Neurologists have determined that the segment of the brain responsible for speech is engaged when people are gesturing. They have also found that the part of the brain that controls hand movements is often active while people are working through math problems—providing a scientific rationale for counting on your fingers. Researcher Susan Wagner Cook, who is also exploring the link between gestures and learning, has conducted a field study that supports the neurologists' findings. Her students have successfully learned to balance equations by combining verbal cues with hand gestures.

The article includes a video of Cook demonstrating her method of teaching.

3 Comments

We use hand signals to teach in our class and it has been very successful.

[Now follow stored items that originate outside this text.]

Lemma show_ip4_plain a b c d : in_u8 a -> in_u8 b -> in_u8 c -> in_u8 d -> plain (show_ip4 a b c d).
Proof.
  intros Ha Hb Hc Hd. unfold show_ip4. split; [intros [He _]%app_nil; by apply show_dec_nonempty in He|].
  assert (forall n, in_u8 n -> Forall (fun x => 46 <= x /\ x <> 47) (show_dec n)) as Hn.
  { intros n Hn. eapply Forall_impl; [apply show_dec_ascii; ulia|simpl; lia]. }
  repeat (apply Forall_app_2; [by apply Hn|apply Forall_cons_2; [lia|]]). by apply Hn.
Qed.

Lemma groups_plain gs tl : Forall in_u16 (gs ++ tl) -> plain (groups_text gs ++ 58 :: 58 :: groups_text tl).
Proof.
  intros [Hgs Htl]%Forall_app. split; [by intros [_ ?]%app_nil|].
  assert (forall g, in_u16 g -> Forall (fun x => 46 <= x /\ x <> 47) (show_hex g)) as Hg.
  { intros g Hg. eapply Forall_impl; [apply read_hex_show, Hg|simpl; lia]. }
  assert (forall l, Forall in_u16 l -> Forall (fun x => 46 <= x /\ x <> 47) (groups_text l)) as Hl.
  { intros l Hl. destruct Hl as [|g k Hk Hl]; [done|]. simpl. apply Forall_app_2; [by apply Hg|].
    induction Hl as [|g' k Hk' _ IH]; [done|]. simpl. apply Forall_cons_2; [lia|]. apply Forall_app_2; auto. }
  apply Forall_app_2; [auto|]. repeat (apply Forall_cons_2; [lia|]). auto.
Qed.

(** ** What the labels mean *)

(** IPv4 addresses that say nothing about independence. *)
Definition reserved4 (a b c d : Z) : Prop :=
  a = 127 \/ (a = 0 /\ b = 0 /\ c = 0 /\ d = 0) \/ (a = 169 /\ b = 254)
  \/ (a = 255 /\ b = 255 /\ c = 255 /\ d = 255).

Definition ip4_label (a b c : Z) : str :=
  (if (a =? 10) || ((a =? 172) && (16 <=? b) && (b <=? 31)) || ((a =? 192) && (b =? 168))
   then lit "lan" else lit "ip4")
  ++ lit ":" ++ show_dec a ++ lit "." ++ show_dec b ++ lit "." ++ show_dec c.

Lemma parse_ipv4_show a b c d :
  in_u8 a -> in_u8 b -> in_u8 c -> in_u8 d -> parse_ipv4 (show_ip4 a b c d) = Some (a, b, c, d).
Proof.
  intros Ha Hb Hc Hd. unfold parse_ipv4.
  assert (str_len (show_ip4 a b c d) <= 15) as Hl.
  { assert (forall n, in_u8 n -> str_len (show_dec n) <= 3) as Hn.
    { intros n Hn. rewrite str_len_ascii.
      - pose proof (proj2 (read_octet_show n Hn)). unfold zlen. lia.
      - eapply Forall_impl; [apply show_dec_ascii; ulia|simpl; lia]. }
    unfold show_ip4. repeat (rewrite str_len_app; cbn [str_len]).
    pose proof (Hn a Ha). pose proof (Hn b Hb). pose proof (Hn c Hc). pose proof (Hn d Hd).
    change (len_utf8 46) with 1. lia. }
  destruct (Z.ltb_spec 15 (str_len (show_ip4 a b c d))); [lia|].
  rewrite <- (app_nil_r (show_ip4 a b c d)), read_ipv4_show by done. done.
Qed.

Lemma ipv4_domain_show a b c d :
  in_u8 a -> in_u8 b -> in_u8 c -> in_u8 d ->
  (reserved4 a b c d /\ ipv4_domain (show_ip4 a b c d) = None) \/
  (~ reserved4 a b c d /\ ipv4_domain (show_ip4 a b c d) = Some (ip4_label a b c)).
Proof.
  intros Ha Hb Hc Hd. unfold ipv4_domain. rewrite parse_ipv4_show by done. cbn [mbind option_bind].
  unfold reserved4. match goal with |- context [if ?x then None else _] => destruct x eqn:Hx end.
  - left. split; [lia|done].
  - right. split; [lia|done].
Qed.
(* ===== verification/Replicas.v ===== *)
(** * Replicas: evidence about holders, the maintenance planner, holder choice

    Models [repair/detector.rs], [repair/evidence.rs], [repair/maintenance.rs],
    [select_holder] of [repair/select.rs], and the location records of
    [network/types.rs].  Platform instants and protocol times are explicit
    arguments; the peer-id text format of libp2p and the base58 text of a
    content identifier are parameters.  Hash sets and maps are finite sets and
    maps; where the source sorts what it took out of a set, so does the
    model. *)

From S2P Require Import Prelude Bytes Text ErasureCode Dissolve Schedule FailureDomain.

(** ** Location records *)

Record ShardLocation := mkLoc {
  peer_id_bytes : bytes;
  shard_index : Z;
  loc_segment : Z;
  addrs : list str;
}.

#[export] Instance ShardLocation_eq_dec : EqDecision ShardLocation.
Proof. solve_decision. Defined.

Record DhtRecord := mkRecord {
  mid_digest : bytes;
  rec_data_shards : Z;
  rec_total_shards : Z;
  rec_version : Z;
  locations : list ShardLocation;
  published_at : Z;
}.

Definition MAX_SEGMENTS : Z := 65536.
Definition MAX_RECORD_LOCATIONS : Z := 1048576.
Definition MAX_LOCATION_ADDRS : Z := 32.
Definition MAX_LOCATION_ADDR_LEN : Z := 512.
Definition MAX_PEER_ID_BYTES : Z := 128.

Definition location_valid (n : Z) (loc : ShardLocation) : bool :=
  negb ((MAX_SEGMENTS <=? loc_segment loc) || (n <=? shard_index loc)
        || (MAX_PEER_ID_BYTES <? zlen (peer_id_bytes loc)) || (MAX_LOCATION_ADDRS <? zlen (addrs loc))
        || existsb (fun a => MAX_LOCATION_ADDR_LEN <? str_len a) (addrs loc)).

(** [DhtRecord::validate]; the message of the error is not kept. *)
Definition validate (r : DhtRecord) : bool :=
  let k := rec_data_shards r in
  let n := rec_total_shards r in
  if (k =? 0) || (n <? k) then false
  else if Z.min MAX_RECORD_LOCATIONS (MAX_SEGMENTS * n) <? zlen (locations r) then false
  else forallb (location_valid n) (locations r).

(** ** Offline detector *)

Inductive PeerHealth := Healthy | HSuspected | Offline.

#[export] Instance PeerHealth_eq_dec : EqDecision PeerHealth.
Proof. solve_decision. Defined.

Record PeerState := mkPeer {
  health : PeerHealth;
  consecutive_failures : Z;
  last_probe : option Z;
  last_success : option Z;
}.

Record OfflineDetector := mkDetector {
  peers : gmap str PeerState;
  max_failures : Z;
  probe_interval : Z;
  suspect_interval : Z;
}.

(** Intervals in seconds. *)
Definition default_detector : OfflineDetector := mkDetector ∅ 3 3600 300.

Definition set_peers (f : gmap str PeerState -> gmap str PeerState) (d : OfflineDetector) : OfflineDetector :=
  mkDetector (f (peers d)) (max_failures d) (probe_interval d) (suspect_interval d).

Definition track (d : OfflineDetector) (peer_id : str) : OfflineDetector :=
  set_peers (fun m => match m !! peer_id with
                      | Some _ => m
                      | None => <[peer_id := mkPeer Healthy 0 None None]> m
                      end) d.
Section Extends.
Context `{Crypto} {W : Type}.
Implicit Types p : pass (W := W * list Call).

Definition trace p : list Call := (p_world p).2.

(** What [p'] adds to [p]: calls that satisfy [P], paid for from the caps up to
    [k] pushes, and pending commits that are old or were committed under
    [P]. *)
Record extends (k : nat) (P : Call -> Prop) p p' : Prop := {
  ex_new : exists new, trace p' = trace p ++ new /\ Forall P new
             /\ (probes_in new + p_probes p' = p_probes p)%nat
             /\ (pushes_in new + p_actions p' <= p_actions p + k)%nat;
  ex_const : cfg (p_core p') = cfg (p_core p) /\ engine (p_core p') = engine (p_core p);
  ex_pending : forall m r, pending_commits (p_core p') !! m = Some r ->
                 pending_commits (p_core p) !! m = Some r \/ (mid_digest r = m /\ P (CCommit r));
}.

Lemma extends_refl k P p : extends k P p p.
Proof.
  split; [|done|by left]. exists []. rewrite app_nil_r. split_and!; [done|constructor|done|].
  unfold pushes_in; simpl; lia.
Qed.

Lemma extends_trans j k P p q r : extends j P p q -> extends k P q r -> extends (j + k) P p r.
Proof.
  intros [(n1 & T1 & F1 & A1 & B1) [C1 E1] D1] [(n2 & T2 & F2 & A2 & B2) [C2 E2] D2].
  split; [|split; congruence|].
  - exists (n1 ++ n2). unfold probes_in, pushes_in in *. rewrite T2, T1, <- app_assoc, !List.filter_app, !length_app.
    split_and!; [done|by apply Forall_app|lia|lia].
  - intros m x Hx. destruct (D2 m x Hx) as [Hy|Hy]; [by apply D1|by right].
Qed.

Lemma extends_trans0 k P p q r : extends 0 P p q -> extends k P q r -> extends k P p r.
Proof. apply (extends_trans 0). Qed.

Lemma extends_mono k P Q p q : (forall c, P c -> Q c) -> extends k P p q -> extends k Q p q.
Proof.
  intros HPQ [(n1 & T1 & F1 & A1 & B1) C1 D1]. split; [|done|naive_solver].
  exists n1. split_and!; [done|by eapply Forall_impl|done|done].
Qed.

Lemma extends_fold {A} (f : pass (W := W * list Call) -> A -> pass) P l p :
  (forall q x, x ∈ l -> extends 0 P q (f q x)) -> extends 0 P p (fold_left f l p).
Proof.
  revert p. induction l as [|x l IH]; intros p Hf; simpl; [apply extends_refl|].
  eapply extends_trans0; [apply Hf; left|]. apply IH. intros q y Hy. apply Hf. by right.
Qed.

(** The elementary steps. *)
Lemma extends_report P f p : extends 0 P p (on_report f p).
Proof.
  split; [|done|by left]. exists []. unfold trace, pushes_in; simpl. rewrite app_nil_r.
  split_and!; [done|constructor|done|lia].
Qed.

Lemma extends_core P f p :
  (forall c, cfg (f c) = cfg c /\ engine (f c) = engine c /\ pending_commits (f c) = pending_commits c) ->
  extends 0 P p (on_core f p).
Proof.
  intros Hf. destruct (Hf (p_core p)) as (Hc & He & Hp).
  split; simpl; [|done|rewrite Hp; by left]. exists []. unfold trace, pushes_in; simpl. rewrite app_nil_r.
  split_and!; [done|constructor|done|lia].
Qed.

(** A call that is neither probe nor push. *)
Lemma extends_call P w c p :
  P c -> is_probe c = false -> is_push c = false -> extends 0 P p (with_world (w, trace p ++ [c]) p).
Proof.
  intros Hc H1 H2. split; [|done|by left]. exists [c]. unfold trace, probes_in, pushes_in; simpl. rewrite H1, H2.
  split_and!; [done|by apply Forall_singleton|done|simpl; lia].
Qed.

Lemma extends_push P w c p :
  P c -> is_probe c = false -> is_push c = true -> extends 1 P p (with_world (w, trace p ++ [c]) p).
Proof.
  intros Hc H1 H2. split; [|done|by left]. exists [c]. unfold trace, probes_in, pushes_in; simpl. rewrite H1, H2.
  split_and!; [done|by apply Forall_singleton|done|simpl; lia].
Qed.
End Extends.


Section Legal.
Context `{Crypto} {W : Type} (B0 : MaintenanceBackend W).
Context (peer_text : bytes -> option str) (mid_text : bytes -> str).
Context (instant : W * list Call -> Z) (pending_keys : gmap bytes DhtRecord -> list bytes).
Abbreviation B := (traced B0).
Implicit Types p : pass (W := W * list Call).

Lemma record_outcome_ext P key now ok p : extends 0 P p (record_outcome key now ok p).
Proof. by apply extends_core. Qed.

Lemma check_budget_ext P now p : extends 0 P p (check_budget now p).1.
Proof. unfold check_budget. destruct (can_spend _ _ _). by apply extends_core. Qed.

Lemma probe_one_ext P record now p replica :
  (forall l, P (CProbe l (mid_digest record))) -> extends 0 P p (probe_one B instant record now p replica).
Proof.
  intros HP. unfold probe_one. destruct (p_probes p =? 0)%nat eqn:Hz; [apply extends_refl|].
  destruct (negb (probe_due _ _ _ _)); [apply extends_refl|].
  pose proof (check_budget_ext P now p) as Hb.
  assert (p_probes (check_budget now p).1 = p_probes p) as Hp.
  { unfold check_budget. by destruct (can_spend _ _ _). }
  destruct (check_budget now p) as [q ok]. simpl in Hb, Hp. destruct ok; simpl; [|done].
  unfold noting. destruct (probe B0 _ _ _) as [[o bs] w]. simpl.
  eapply extends_trans0; [exact Hb|]. split; simpl; [|done|by left].
  exists [CProbe (location replica) (mid_digest record)]. unfold trace, probes_in, pushes_in; simpl.
  apply Nat.eqb_neq in Hz. split_and!; [done|by apply Forall_singleton|lia|lia].
Qed.

Lemma probe_segment_ext P working segment now p :
  (forall l, P (CProbe l (mid_digest working))) ->
  extends 0 P p (probe_segment B peer_text instant working segment now p).
Proof. intros HP. apply extends_fold. intros q r _. by apply probe_one_ext. Qed.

i also heard that you can teach young children to sign (using the sign language words) for water, food etc before they can speak/ pronounce words.
i know for ESL students, esp. newcomers, we can use Total Physical Response to communicate.
this is another strategy for reaching our students

Yes, we learn and think best when we can involve our hands: I am sure that students who are allowed to physically interact with test questions by marking them up with underlining, circling, etc., do better than those who have to passively stare at the question and are only allowed the hand movement of bubbling in a circle.
This creates two serious problems: Given the fact that some school systems allow students to mark on tests and others don't, the test administration conditions are not the same and results not comparable. More important, students are often prevented from showing their knowledge and skills by the frustrating marking-up prohibition.